---
id: 36
title: "An untested backup is not a backup — test it by restoring"
status: current
date: 2026-06-12
authors:
  - "Theo Zourzouvillys"
tags: [reliability, infra, incident, operations]
summary: "An untested backup is a hope, not a backup — the only thing that counts is a restore. Rehearse restores regularly (game days), measure and meet your RTO/RPO, automate them, and cover the whole recovery path — data, schema, config, secrets, cutover — not just the dump."
supersedes: null
superseded_by: null
aliases: []
---

## TL;DR

A backup you have never restored is not a backup — it's a **hope**. The only thing that actually
counts is a **successful restore**, and you do not know you have one until you've done it. So treat
restoring, not backing up, as the thing you invest in:

- **Rehearse restores on a regular cadence** (game days), into a clean environment, as if production
  were gone.
- **Measure and meet your RTO and RPO** — how long recovery takes, and how much data you lose — by
  actually timing a real restore, not by assuming.
- **Automate the restore** into a tested, scripted path, not a heroic manual reconstruction invented
  mid-incident.
- **Cover the whole recovery path**, not just the data dump: data *and* schema, config, secrets,
  dependencies, the app coming back up and **serving correct results**, and the cutover (DNS, traffic).
  A restored database that nothing can talk to is not a recovery.

## Context

Backups fail silently and recovery fails loudly. The backup job reports success while quietly writing
truncated, corrupt, or incomplete data; a retention change drops the snapshot you needed; an extension,
a sequence, or a piece of config wasn't in scope. None of this surfaces until you try to restore — and
if the first time you try is during the incident, with the clock running and customers down, you
discover all of it at the worst possible moment.

And "restore the data" is rarely the actual job. Recovery is the *whole path* back to serving: the data,
yes, but also the schema and migrations, the configuration and the secrets to reach it
([ZFN-35](/zfn/35-dereference-secrets-not-store-in-config/)), the dependencies the app needs, the DNS
and traffic cutover, and the verification that what came back is *correct*, not just *up*. Teams back up
the database and call it disaster recovery, then find in the real disaster that they can't actually
reconstitute a working system from what they kept.

> [!aside] The pattern I keep seeing
>
> The recurring story isn't "we had no backups." It's "we had backups, the job was green for months,
> and the first time anyone restored one was during the outage — when we learned it had been silently
> truncating, or that we'd never captured the one config file that made it all work." Green backup
> dashboards are comfortable and meaningless on their own.

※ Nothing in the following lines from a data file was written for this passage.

(** The [switch] of [nextStdChunk] at one position: [s] is [layout[i:]].
    The answer holds the bytes of [s] that still belong to the literal
    prefix (only [_2006] has one), the element and the rest of the layout. *)
Definition stdChunkAt (s : string) : option (string * Std * string) :=
  let starts (p : string) := String.prefix p s in
  let chunk std n := Some (EmptyString, std, drop n s) in
  match s with
  | EmptyString => None
  | String c rest =>
      if Ascii.eqb c "J" then
        if starts "Jan" then
          if starts "January" then chunk stdLongMonth 7%nat
          else if negb (startsWithLowerCase (drop 3 s)) then chunk stdMonth 3%nat
          else None
        else None
      else if Ascii.eqb c "M" then
        if starts "Mon" then
          if starts "Monday" then chunk stdLongWeekDay 6%nat
          else if negb (startsWithLowerCase (drop 3 s)) then chunk stdWeekDay 3%nat
          else None
        else if starts "MST" then chunk stdTZ 3%nat
        else None
      else if Ascii.eqb c "0" then
        if starts "01" then chunk stdZeroMonth 2%nat
        else if starts "02" then chunk stdZeroDay 2%nat
        else if starts "03" then chunk stdZeroHour12 2%nat
        else if starts "04" then chunk stdZeroMinute 2%nat
        else if starts "05" then chunk stdZeroSecond 2%nat
        else if starts "06" then chunk stdYear 2%nat
        else if starts "002" then chunk stdZeroYearDay 3%nat
        else None
      else if Ascii.eqb c "1" then
        if starts "15" then chunk stdHour 2%nat
        else chunk stdNumMonth 1%nat
      else if Ascii.eqb c "2" then
        if starts "2006" then chunk stdLongYear 4%nat
        else chunk stdDay 1%nat
      else if Ascii.eqb c "_" then
        if starts "_2" then
          if starts "_2006" then Some ("_"%string, stdLongYear, drop 5 s)
          else chunk stdUnderDay 2%nat
        else if starts "__2" then chunk stdUnderYearDay 3%nat
        else None
      else if Ascii.eqb c "3" then chunk stdHour12 1%nat
      else if Ascii.eqb c "4" then chunk stdMinute 1%nat
      else if Ascii.eqb c "5" then chunk stdSecond 1%nat
      else if Ascii.eqb c "P" then
        if starts "PM" then chunk stdPM 2%nat else None
      else if Ascii.eqb c "p" then
        if starts "pm" then chunk stdpm 2%nat else None
      else if Ascii.eqb c "-" then
        if starts "-070000" then chunk stdNumSecondsTz 7%nat
        else if starts "-07:00:00" then chunk stdNumColonSecondsTZ 9%nat
        else if starts "-0700" then chunk stdNumTZ 5%nat
        else if starts "-07:00" then chunk stdNumColonTZ 6%nat
        else if starts "-07" then chunk stdNumShortTZ 3%nat
        else None
      else if Ascii.eqb c "Z" then
        if starts "Z070000" then chunk stdISO8601SecondsTZ 7%nat
        else if starts "Z07:00:00" then chunk stdISO8601ColonSecondsTZ 9%nat
        else if starts "Z0700" then chunk stdISO8601TZ 5%nat
        else if starts "Z07:00" then chunk stdISO8601ColonTZ 6%nat
        else if starts "Z07" then chunk stdISO8601ShortTZ 3%nat
        else None
      else if Ascii.eqb c "." || Ascii.eqb c "," then
        match rest with
        | String ch _ =>
            if Ascii.eqb ch "0" || Ascii.eqb ch "9" then
              let n := run ch rest in
              if negb (isDigit rest n) then
                Some (EmptyString,
                      (if Ascii.eqb ch "9" then stdFracSecond9 n c
                       else stdFracSecond0 n c),
                      drop n rest)
              else None
            else None
        | EmptyString => None
        end
      else None
  end.

(** [nextStdChunk(layout)]: the literal text before the first element of
    the layout, that element, and what follows it; [(layout, 0, "")] when
    the layout holds no element. *)
Fixpoint nextStdChunk (layout : string) : string * Std * string :=
  match layout with
  | EmptyString => (EmptyString, stdNone, EmptyString)
  | String c rest =>
      match stdChunkAt layout with
      | Some (pre, std, suffix) => (pre, std, suffix)
      | None =>
          let '(prefix, std, suffix) := nextStdChunk rest in
          (String c prefix, std, suffix)
      end
  end.

(** [*ParseError], the error of [Parse]. *)
Record ParseError : Type := mkParseError {
  Layout : string;
  Value : string;
  LayoutElem : string;
  ValueElem : string;
  Message : string
}.

(** The interface value [error]: [nil] or, here, a [*ParseError]. *)
Definition error : Type := option ParseError.

(** *** Reading a value: [skip], [getnum], [atoi] *)

Fixpoint cutspace (s : string) : string :=
  match s with
  | String c rest => if Ascii.eqb c " " then cutspace rest else s
  | EmptyString => s
  end.

(** The loop of [skip]; the flag tells [errBad].  Every turn shortens
    [prefix], so [fuel] is its length. *)
Fixpoint skipLoop (fuel : nat) (value prefix : string) : string * bool :=
  match prefix, fuel with
  | EmptyString, _ => (value, false)
  | String _ _, O => (value, true)
  | String p0 prest, S fuel =>
      if Ascii.eqb p0 " " then
        match value with
        | String v0 _ =>
            if negb (Ascii.eqb v0 " ") then (value, true)
            else skipLoop fuel (cutspace value) (cutspace prefix)
        | EmptyString => skipLoop fuel (cutspace value) (cutspace prefix)
        end
      else
        match value with
        | String v0 vrest =>
            if Ascii.eqb v0 p0 then skipLoop fuel vrest prest
            else (value, true)
        | EmptyString => (value, true)
        end
  end.

(** [skip(value, prefix)]: removes the literal [prefix] from [value],
    runs of spaces counting as one another. *)
Definition skip (value prefix : string) : string * bool :=
  skipLoop (String.length prefix) value prefix.

Definition digitAt (s : string) (i : nat) : Z :=
  match String.get i s with
  | Some c => code c - code "0"
  | None => 0
  end.

(** [getnum(s, fixed)]: one or two digits ([fixed] forces two). *)
Definition getnum (s : string) (fixed : bool) : Z * string * bool :=
  if negb (isDigit s 0) then (0, s, true)
  else if negb (isDigit s 1) then
    if fixed then (0, s, true)
    else (digitAt s 0, drop 1 s, false)
  else (digitAt s 0 * 10 + digitAt s 1, drop 2 s, false).

(** [leadingInt(s)]: the leading digits of [s] as a [uint64], with its
    two overflow tests, and what follows them. *)
Fixpoint leadingInt (x : Z) (s : string) : Z * string * bool :=
  match s with
  | String c rest =>
      if isDigitChar c then
        if x >? 2 ^ 63 / 10 then (0, EmptyString, true)
        else
          let x := x * 10 + (code c - code "0") in
          if x >? 2 ^ 63 then (0, EmptyString, true)
          else leadingInt x rest
      else (x, s, false)
  | EmptyString => (x, s, false)
  end.

(** [atoi(s)]: an optional sign and digits, nothing else. *)
Definition atoi (s : string) : Z * bool :=
  let '(neg, s) :=
    match s with
    | String c rest =>
        if Ascii.eqb c "-" || Ascii.eqb c "+" then (Ascii.eqb c "-", rest)
        else (false, s)
    | EmptyString => (false, s)
    end in
  let '(q, rem, err) := leadingInt 0 s in
  let x := GoInt.wrap q in
  if err || negb (String.eqb rem EmptyString) then (0, true)
  else (if neg then GoInt.wrap (- x) else x, false).

Definition lowerhex (n : Z) : ascii :=
  match String.get (Z.to_nat n) "0123456789abcdef" with
  | Some c => c
  | None => "0"%char
  end.

Definition dquote : ascii := ascii_of_nat 34.
Definition backslash : ascii := ascii_of_nat 92.

(** [quote(s)]: [s] between double quotes; a quote or a backslash is
    escaped, a byte below space or outside ASCII is written [\xhh]. *)
Fixpoint quoteBody (s : string) : string :=
  match s with
  | EmptyString => String dquote EmptyString
  | String c rest =>
      if (code c >=? 128) || (code c <? 32) then
        String backslash
          (String "x" (String (lowerhex (code c / 16))
             (String (lowerhex (code c mod 16)) (quoteBody rest))))
      else if Ascii.eqb c dquote || Ascii.eqb c backslash then
        String backslash (String c (quoteBody rest))
      else String c (quoteBody rest)
  end.

Definition quote (s : string) : string := String dquote (quoteBody s).

(** *** The reference parser *)

(** After the loop: the defaults of month and day, the validation of the
    day of the month, and the construction of the time in UTC. *)
Definition finish (alayout avalue value : string) (year month day : Z)
  : Time * error :=
  let month := if month <? 0 then 1 else month in
  let day := if day <? 0 then 1 else day in
  if (day <? 1) || (day >? daysIn month year) then
    (zeroTime, Some (mkParseError alayout avalue "" value ": day out of range"))
  else (Date year month day 0 0 0 0, None).

(** The loop of [Parse] over the elements of the layout.  Every turn
    consumes an element, hence at least one byte of [layout]. *)
Fixpoint parseLoop (fuel : nat) (alayout avalue layout value : string)
  (year month day : Z) : Time * error :=
  match fuel with
  | O => (zeroTime, Some (mkParseError alayout avalue layout value ""))
  | S fuel =>
      let '(prefix, std, suffix) := nextStdChunk layout in
      let stdstr :=
        String.substring (String.length prefix)
          (String.length layout - String.length suffix - String.length prefix)
          layout in
      let '(value, bad) := skip value prefix in
      if bad then
        (zeroTime, Some (mkParseError alayout avalue prefix value ""))
      else
        let hold := value in
        let failed := (zeroTime, Some (mkParseError alayout avalue stdstr hold "")) in
        match std with
        | stdNone =>
            if negb (String.length value =? 0)%nat then
              (zeroTime,
               Some (mkParseError alayout avalue "" value
                       (": extra text: " ++ quote value)))
            else finish alayout avalue value year month day
        | stdLongYear =>
            if (String.length value <? 4)%nat || negb (isDigit value 0) then failed
            else
              let p := String.substring 0 4 value in
              let value := drop 4 value in
              let '(year, bad) := atoi p in
              if bad then failed
              else parseLoop fuel alayout avalue suffix value year month day
        | stdNumMonth | stdZeroMonth =>
            let fixed := match std with stdZeroMonth => true | _ => false end in
            let '(month, value, bad) := getnum value fixed in
            if negb bad && ((month <=? 0) || (12 <? month)) then
              (zeroTime,
               Some (mkParseError alayout avalue stdstr value ": month out of range"))
            else if bad then failed
            else parseLoop fuel alayout avalue suffix value year month day
        | stdDay | stdUnderDay | stdZeroDay =>
            let under := match std with stdUnderDay => true | _ => false end in
            let fixed := match std with stdZeroDay => true | _ => false end in
            let value :=
              if under && String.prefix " " value then drop 1 value else value in
            let '(day, value, bad) := getnum value fixed in
            if bad then failed
            else parseLoop fuel alayout avalue suffix value year month day
        | _ =>
            (zeroTime,
             Some (mkParseError alayout avalue stdstr hold
                     ": layout element outside the numeric calendar elements"))
        end
  end.

(** [Parse(layout, value)] for layouts of literal text and numeric
    calendar elements.  Names of months and days, clock, zone and
    day-of-year elements are reported with the last error above; nothing
    below evaluates [Parse] on a layout that holds one. *)
Definition Parse (layout value : string) : Time * error :=
  parseLoop (S (String.length layout)) layout value layout value 0 (-1) (-1).

End time.


(** ** The types of [google.golang.org/api/sheets/v4] that the package fills

    Only the fields this package writes are kept; the others stay at their
    zero value in every cell built here. *)

Module sheets.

Your priority ordering puts availability high ([ZFN-2](/zfn/2-engineering-priority-ordering/)); a
recoverable outage is the most basic form of protecting it, and an unrecoverable one is the worst
failure there is.

## Recommendation

**Invest in restores, not just backups. Prove recovery; don't assume it.**

- **Define RTO and RPO, then verify them by restoring.** Targets on a wiki are aspirations. A timed,
  end-to-end restore is the only evidence you can actually meet them — and it routinely reveals the real
  numbers are far worse than assumed.
- **Rehearse on a cadence, to a clean target.** Restore into a fresh, isolated environment on a regular
  schedule (game days), as though production no longer exists. If it only works because some surviving
  prod resource was reused, it isn't a real test.
- **Automate the restore path.** A scripted, repeatable restore that anyone can run beats a heroic manual
  rebuild remembered by one person. The runbook is code, exercised regularly so it doesn't rot.
- **Restore the *whole* system, and verify correctness.** Data + schema/migrations + config + secrets +
  dependencies + the app serving + the cutover — and then *check the result is right* (run real queries,
  reconcile counts), not just that a process started. "It booted" is not "it recovered."
- **Cover the small disasters too.** Point-in-time recovery, single-tenant restore, and undoing an
  accidental delete are far more common than total loss — test restoring *part* of the system, not only
  full DR.
- **Monitor restore success, not just backup success**, and make the restore path **independent of what
  it recovers** ([ZFN-4](/zfn/4-incident-tooling-independence/)) — the runbook, credentials, and tooling
  you need to recover must not live only inside the system that's down.

## Consequences

**Easier:**

- You know — with evidence — that you can recover, how long it takes, and how much you'd lose, before
  the incident instead of during it.
- Silent backup rot, missing pieces, and broken restore steps are found on a calm Tuesday, not at 3am
  mid-outage.
- Recovery becomes a routine, automated, calm procedure rather than a panicked one-off reconstruction.

**Harder:**

- Real work: a clean restore environment, automation, and a recurring game-day cadence that competes
  with feature work — and is easy to let slide because backups *look* fine.
- Restoring large datasets to test is slow and can be costly; you have to budget the time and compute,
  and may sample/scope rehearsals rather than always doing full-scale.
- Keeping the whole-path restore current as the system evolves is ongoing — new dependencies, config,
  and secrets must keep getting into scope, or the test quietly stops matching reality.

## References

- [ZFN-4](/zfn/4-incident-tooling-independence/) — the recovery path must not depend on the system it
  recovers; test it assuming production is down.
- [ZFN-2](/zfn/2-engineering-priority-ordering/) — availability is protected at real cost; a recoverable
  outage is the floor.
- [ZFN-35](/zfn/35-dereference-secrets-not-store-in-config/) — recovery needs the secrets/config to reach
  the data, not just the data.
- [ZFN-24](/zfn/24-one-transactional-store-per-write/) — know what your source of truth is; that's what
  you must be able to restore.

## Changelog

- **2026-06-12**: First published as a Field Note.